The device introduced by Dr. Hussain from a research group in Southeast University China published in Chinese Optics Letter (COL), Volume 3, Issue 01, 2021 （S. Hussain, et. al., Stable and high performance all-inorganic perovskite light-emitting diodes with anti-solvent treatment）. This work was supervised by Prof. Qasim Khan and Prof. Lei Wei from Southeast University China who believe that these characteristics are of great importance for optoelectronic devices. The performance of CsPbBr₃-based device is studied. The lowest current density (J) of final device is an indication of the high crystalline perovskite film blocking the short-circuit current paths in the device, as revealed by the SEM images. The better surface coverage of the perovskite film in turn results in higher device performance due to better charge injection in the emissive layer (EML). The improvement in luminance of device with anti-solvent-treated perovskite film, indicate that the minimized short circuit as well as an incredible enhancement in current efficiency (CE) is found, and higher external quantum efficiency (EQE) is dedicated to the improved surface morphology and affects the performance of the device.

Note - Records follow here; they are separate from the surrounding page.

Lemma paced_session_books_agree_witness :
  concat [[x01; x02]; [x03]] = content Examples.letter
  /\ Receiver.downloads
       (Async.vars
          (Async.run (Async.serial Examples.letter_frames)
                     (Async.boot Examples.receiver0)))
     = [content Examples.letter].
Proof.
  split; [reflexivity|].
  exact (proj1 (proj2 (proj2 (proj2 (proj2 (proj2
    (@paced_session_books_agree Toy.platform ToyFacts.import_export
       ToyFacts.export_truthy ToyFacts.agree ToyFacts.open_seal
       Examples.random Examples.clock Examples.senderKey
       Examples.receiverKey [[x01; x02]; [x03]] Examples.letter
       eq_refl))))))).
Defined.
(** C4: [dispatch] classifies a request in this order.  A path that
    starts with one of the whitelisted prefixes is passed on with
    nothing set on the request, whatever its headers.  Otherwise, with
    an [Authorization] header that starts with [Bearer ], the token is
    validated: on success the request is Authenticated with the
    username of the claims and with the workspace their metadata
    carries under the key [workspace]; only when the metadata has no
    such key, or an empty value under it, is the workspace the one the
    store holds for that user; on failure the request is Rejected with
    401 when an API key is configured (enforcement on) and Anonymous
    when none is.  Otherwise, with no [Authorization] header or one
    that does not start with [Bearer ], and with enforcement on, an
    [X-API-Key] header equal to the configured key gives
    ApiKeyAuthenticated with no workspace and anything else is
    Rejected with 401; with enforcement off the request is Anonymous. *)
Theorem dispatch_priority_order whitelist_paths
    (users : gmap string user_manager.User) request :
  (∀ wp,
     wp ∈ whitelist_paths → startswith request.(path) wp = true →
     dispatch whitelist_paths users request = Return None) ∧
  ((∀ wp, wp ∈ whitelist_paths → startswith request.(path) wp = false) →
     (∀ auth_header,
        request.(Authorization) = Some auth_header →
        startswith auth_header "Bearer " = true →
        let token := bearer_token auth_header in
        (∀ token_data workspace,
           validate_token token = Return token_data →
           dict_get "workspace" token_data.(td_metadata) = Some workspace →
           truthy workspace = true →
           dispatch whitelist_paths users request
             = Return (Some (Authenticated token_data.(td_username)
                               workspace))) ∧
        (∀ token_data user,
           validate_token token = Return token_data →
           dict_get "workspace" token_data.(td_metadata) = None ∨
           (∃ workspace,
              dict_get "workspace" token_data.(td_metadata) = Some workspace ∧
              truthy workspace = false) →
           users !! token_data.(td_username) = Some user →
           dispatch whitelist_paths users request
             = Return (Some (Authenticated token_data.(td_username)
                               (PStr user.(user_manager.workspace))))) ∧
        (∀ e,
           validate_token token = Raise e →
           dispatch whitelist_paths users request
             = if str_truthy api_key then Rejected "Invalid authentication"
               else Return (Some Anonymous))) ∧
     (request.(Authorization) = None ∨
      (∃ auth_header,
         request.(Authorization) = Some auth_header ∧
         startswith auth_header "Bearer " = false) →
        (∀ key,
           api_key = Some key → key ≠ EmptyString →
           request.(X_API_Key) = Some key →
           dispatch whitelist_paths users request
             = Return (Some ApiKeyAuthenticated)) ∧
        (str_truthy api_key = true →
           request.(X_API_Key) ≠ api_key →
           dispatch whitelist_paths users request
             = Rejected "Authentication required") ∧
        (str_truthy api_key = false →
           dispatch whitelist_paths users request
             = Return (Some Anonymous)))).
Proof.
  unfold workspace_middleware.dispatch. split.
  - intros wp Hin Hprefix.
    by rewrite (whitelisted_existsb _ _ _ Hin Hprefix).
  - intros Hout. rewrite (not_whitelisted_existsb _ _ Hout). split.
    + intros auth_header Hheader Hprefix. simpl.
      rewrite Hheader, (has_bearer_prefix _ Hprefix). simpl.
      rewrite (resolve_bearer_eq _ users Hprefix).
      unfold workspace_claim. repeat apply conj.
      * intros token_data workspace -> -> Htruthy. simpl.
        by rewrite Htruthy.
      * intros token_data user -> [->|(workspace & -> & Hfalsy)] ->; simpl;
          [done|by rewrite Hfalsy].
      * by intros e ->.
    + intros Hno.
      assert (has_bearer request.(Authorization) = false) as ->.
      { destruct Hno as [->|(auth_header & -> & Hprefix)]; [done|].
        by apply has_bearer_other. }
      repeat apply conj.
      * intros key -> Hkey ->. simpl.
        apply String.eqb_neq in Hkey. rewrite Hkey. simpl.
        by rewrite decide_True.
      * intros -> Hne. by rewrite decide_False.
      * by intros ->.
Qed.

(a) Schematic diagram of Perovskite Light-emitting diode device and (b) Luminance-Voltage characteristics.

The patterned fluorine-doped tin oxide (FTO) substrates were cleaned with detergent, deionized (DI) water, acetone, EtOH, and IPA for 15 min each using the ultrasonication cleaner and treated with UV ozone for 30 min before use. The ZnO nanoparticles (NPs) (25 mg ml ⁻¹ in butanol, filtered through a 0.22 μm N66 filter) was spin-coated on the substrate at 2000 rpm for 40 s and annealed at 140°C for 10 min. The active layer perovskite precursor solution CsBr and PbBr₂ with a molar ratio of 1.2:1 (0.3 M) was mixed in anhydrous dimethyl sulfoxide (DMSO, 80°C, 4 h, 800 rpm), spun onto the ZnO NPs at 2000 rpm for 50 s along the dropped MA delay of 5 s after starting the spin coater, and finally treated with an anti-solvent CB perovskite layer. Then, poly-TPD (10 mg ml ⁻¹ in CF) as an HTL was spin-coated onto the perovskite film at 2500 rpm for 40 s. Finally, Au was deposited by thermal deposition technique through a shadow mask. The active area of our fabricated devices was 0.04 cm⁻². This device presents a simple structure and the fabrication was carried out in ambient conditions.

We have presented a simple and facile method for obtaining high quality CsPbBr₃ perovskite film for efficient Pe-LEDs. Dropping anti-solvent CB onto the treated MA CsPbBr₃ film can obtain high coverage of the active layer with better crystallinity. As a result, the devices showed a low turn on voltage (V_T) of 2.0 V and maximum luminance of 17,866 cd m⁻² with current efficiency of 45.8 cd A⁻¹. This initiative suggests a simple way of controlling the carriers' injection along with reducing surface defects in optoelectronic devices and lighting technologies based on perovskites for their utilization in high resolution displays and cost-effective technologies. Most significantly, the process treated with solvent enabled the fabrication of all-inorganic CsPbBr3-based LEDs with high efficiency, taking advantages of the longevity of the device and stability against environmental moisture and oxygen.